*** Material provided Section Begins ***
Definition gameoverLine (n : Z) : string :=
  ("You delivered water to " ++ Num.to_string n
     ++ " people. Real clean water lasts a lifetime.")%string.

(** [circleRectColliding] in exact arithmetic; [F64.circleRectColliding]
    is the same function over doubles. *)
Definition circleRectColliding (cx cy r rx ry rw rh : Q) : bool :=
  let closestX := Num.Math_max rx (Num.Math_min cx (rx + rw)) in
  let closestY := Num.Math_max ry (Num.Math_min cy (ry + rh)) in
  let dx := cx - closestX in
  let dy := cy - closestY in
  Num.le (dx * dx + dy * dy) (r * r).




(** ** [circleRectColliding] over doubles

    A JS number is a binary64 double, and so is a primitive float of
    Rocq: [+], [-], [*] round to nearest, ties to even, and [<?], [<=?]
    are false on NaN.  [Math.max] and [Math.min] return NaN if an argument
    is NaN and tell [-0] from [+0]. *)

Module F64.

Import Floats.

Definition Math_max (a b : float) : float :=
  if (is_nan a || is_nan b)%bool then nan
  else if (a <? b)%float then b
  else if (b <? a)%float then a
  else if get_sign a then b else a.

Definition Math_min (a b : float) : float :=
  if (is_nan a || is_nan b)%bool then nan
  else if (a <? b)%float then a
  else if (b <? a)%float then b
  else if get_sign a then a else b.

Definition circleRectColliding (cx cy r rx ry rw rh : float) : bool :=
  let closestX := Math_max rx (Math_min cx (rx + rw)) in
  let closestY := Math_max ry (Math_min cy (ry + rh)) in
  let dx := (cx - closestX)%float in
  let dy := (cy - closestY)%float in
  (dx * dx + dy * dy <=? r * r)%float.

(** The rational a finite double stands for: [m * 2^e], signed. *)
Definition mag (m : positive) (e : Z) : Q := inject_Z (Zpos m) * 2 ^ e.

Definition SFvalue (x : spec_float) : option Q :=
  match x with
  | S754_zero _ => Some 0
  | S754_finite s m e => Some (if s then - mag m e else mag m e)
  | _ => None
  end.

Definition value (f : float) : option Q := SFvalue (Prim2SF f).

(** [f] is finite and stands for [q]. *)
Definition val (f : float) (q : Q) : Prop :=
  match value f with
  | Some q0 => q0 == q
  | None => False
  end.

(** The operation [op] does not round on [a] and [b]: its result stands
    for the exact result [qop] on what [a] and [b] stand for. *)
Definition exact (op : float -> float -> float) (qop : Q -> Q -> Q)
  (a b : float) : Prop :=
  forall qa qb, val a qa -> val b qb -> val (op a b) (qop qa qb).


End F64.

(** ** The move pass over the obstacle array

    [for (let i = obstacles.length - 1; i >= 0; i--)]: the pass carries the
    array, the score and the score line; [moveObstacles n] runs the
    iterations for [i = n-1, ..., 0]. *)

Record Pass : Type := {
  p_obstacles : list Obstacle.t;
  p_score : Z;
  p_scoreUI : string
}.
*** Material provided Section Ends ***
# Directions for this task
From the records above, give again exactly the lines running from the line with "is NaN and tell [-0] from [+0]. *)" to the line with "(** The operation", inclusive.

# Solution to the exercise
    is NaN and tell [-0] from [+0]. *)

Module F64.

Import Floats.

Definition Math_max (a b : float) : float :=
  if (is_nan a || is_nan b)%bool then nan
  else if (a <? b)%float then b
  else if (b <? a)%float then a
  else if get_sign a then b else a.

Definition Math_min (a b : float) : float :=
  if (is_nan a || is_nan b)%bool then nan
  else if (a <? b)%float then a
  else if (b <? a)%float then b
  else if get_sign a then a else b.

Definition circleRectColliding (cx cy r rx ry rw rh : float) : bool :=
  let closestX := Math_max rx (Math_min cx (rx + rw)) in
  let closestY := Math_max ry (Math_min cy (ry + rh)) in
  let dx := (cx - closestX)%float in
  let dy := (cy - closestY)%float in
  (dx * dx + dy * dy <=? r * r)%float.

(** The rational a finite double stands for: [m * 2^e], signed. *)
Definition mag (m : positive) (e : Z) : Q := inject_Z (Zpos m) * 2 ^ e.

Definition SFvalue (x : spec_float) : option Q :=
  match x with
  | S754_zero _ => Some 0
  | S754_finite s m e => Some (if s then - mag m e else mag m e)
  | _ => None
  end.

Definition value (f : float) : option Q := SFvalue (Prim2SF f).

(** [f] is finite and stands for [q]. *)
Definition val (f : float) (q : Q) : Prop :=
  match value f with
  | Some q0 => q0 == q
  | None => False
  end.

(** The operation [op] does not round on [a] and [b]: its result stands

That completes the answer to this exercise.